▸ **About this exercise**
With the records below as your source, retype each line exactly from the top down to the line that contains "From Stdlib Require Import Ascii.", and include that line.

▸ **Records shown**
· · · ·

(* ===== verification/Validate.v ===== *)
(** * Validate: the pre-push hook and the loop that repairs what it refuses

    core/steps/validate.py, with llm/payload.py (the trimming of the hook's output) and the
    comparison of core/test_baseline.py. Git, the hook and the model are arguments over a
    state of the worktree, as in [CommitFold], whose folding the loop uses; the text of the
    prompt is left out. *)

From stdpp Require Import base list strings pretty gmap.
From Stdlib Require Import Ascii.
From S2P Require Import Prelude Context Workflow Review DiffGuard CiMonitor CommitFold.

Local Open Scope string_scope.
Local Open Scope fold_scope.

(** ** Payloads *)

Definition newline : string := PyStr.of_list ["010"%char].

(** [TRUNCATION_MARKER], [KeepDirection] *)
Definition TRUNCATION_MARKER : string := "...(truncated)".
Inductive Keep := Tail | Head.

Definition mark (keep : Keep) : string :=
  match keep with Tail => TRUNCATION_MARKER ++ newline | Head => newline ++ TRUNCATION_MARKER end.

(** The payload without its marker, and with one. *)
Definition unmarked (keep : Keep) (text : string) : string :=
  match keep with
  | Tail => PyStr.removeprefix text (mark Tail)
  | Head => if PyStr.endswith text (mark Head) then PyStr.slice_to (String.length text - String.length (mark Head)) text else text
  end.
Definition marked (keep : Keep) (kept : string) : string :=
  match keep with Tail => mark Tail ++ kept | Head => kept ++ mark Head end.

(** [trim_payload] *)
Definition trim_payload (text : string) (limit : Z) (keep : Keep) : string :=
  let body := unmarked keep text in
  let limit := Z.to_nat (Z.max limit 0) in
  if (String.length body <=? limit)%nat then text
  else marked keep (match keep with
                    | Tail => PyStr.of_list (drop (String.length body - limit) (PyStr.to_list body))
                    | Head => PyStr.slice_to limit body
                    end).

(** [_HOOK_OUTPUT_LIMIT], [_truncate_hook_output] *)
Definition HOOK_OUTPUT_LIMIT : Z := 8000.
Definition truncate_hook_output (output : string) : string := trim_payload output HOOK_OUTPUT_LIMIT Tail.

(** ** The baseline of the tests *)

(** [SingleTestOutcome], [BaselineSnapshot], [RegressionReport] *)
Record SingleTestOutcome := { nodeid : string; test_outcome : string }.
Record BaselineSnapshot := { mode : string; exit_code : Z; tests : list SingleTestOutcome }.
Record RegressionReport := { regressions : list SingleTestOutcome; fixed : list SingleTestOutcome; new_failures : list SingleTestOutcome }.

(** [{t.nodeid: t for t in tests}]: the last outcome of a test, at the place of its first. *)
Definition by_id (tests : list SingleTestOutcome) (id : string) : option SingleTestOutcome :=
  last (List.filter (fun t => String.eqb (nodeid t) id) tests).
Definition values (tests : list SingleTestOutcome) : list SingleTestOutcome :=
  omap (by_id tests) (rev (remove_dups (rev (map nodeid tests)))).

Definition broke (t : SingleTestOutcome) : bool := bool_decide (test_outcome t ∈ ["failed"; "error"]).
Definition passes (t : SingleTestOutcome) : bool := String.eqb (test_outcome t) "passed".

(** [diff_results] *)
Definition diff_results (baseline current : BaselineSnapshot) : RegressionReport :=
  if negb (String.eqb (mode baseline) "per_test") || negb (String.eqb (mode current) "per_test")
  then {| regressions := []; fixed := []; new_failures := [] |}
  else
    let base id := by_id (tests baseline) id in
    let now := values (tests current) in
    {| regressions := List.filter (fun cur => match base (nodeid cur) with Some b => passes b && broke cur | None => false end) now;
       fixed := List.filter (fun cur => match base (nodeid cur) with Some b => broke b && passes cur | None => false end) now;
       new_failures := List.filter (fun cur => match base (nodeid cur) with Some _ => false | None => broke cur end) now |}.
(** Hashes and a tab are a boundary for the sections and no heading for the sanitizer: what
    follows them stays in the body when the section is written again. *)
Definition tabbed : string := "ok" ++ nl1 ++ "##" ++ PyStr.of_list ["009"%char] ++ "Note" ++ nl1 ++ "stale".
Definition rewritten : string :=
  upsert_section (upsert_section "## Summary" "Confidence Score" (render_pr_section 50 {| risks := []; summary := tabbed |}))
    "Confidence Score" (render_pr_section 60 {| risks := []; summary := "new" |}).

Example stale_prose_stays : sanitize_for_pr_body tabbed = tabbed /\ PyStr.contains rewritten "stale" = true /\
  PyStr.contains rewritten "50/100" = false.
Proof. vm_compute. done. Qed.

Lemma diff_content_bounded_witness : (String.length "src/auth.py" <= DIFF_CONTENT_LIMIT + 42)%nat.
Proof.
  apply (diff_content_bounded (fun l => Some (PyStr.join "," l)) ["src/auth.py"] "src/auth.py"). vm_compute. reflexivity.
Defined.

End Examples.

· · · ·

▸ **Reply to the task**
(* ===== verification/Validate.v ===== *)
(** * Validate: the pre-push hook and the loop that repairs what it refuses

    core/steps/validate.py, with llm/payload.py (the trimming of the hook's output) and the
    comparison of core/test_baseline.py. Git, the hook and the model are arguments over a
    state of the worktree, as in [CommitFold], whose folding the loop uses; the text of the
    prompt is left out. *)

From stdpp Require Import base list strings pretty gmap.
From Stdlib Require Import Ascii.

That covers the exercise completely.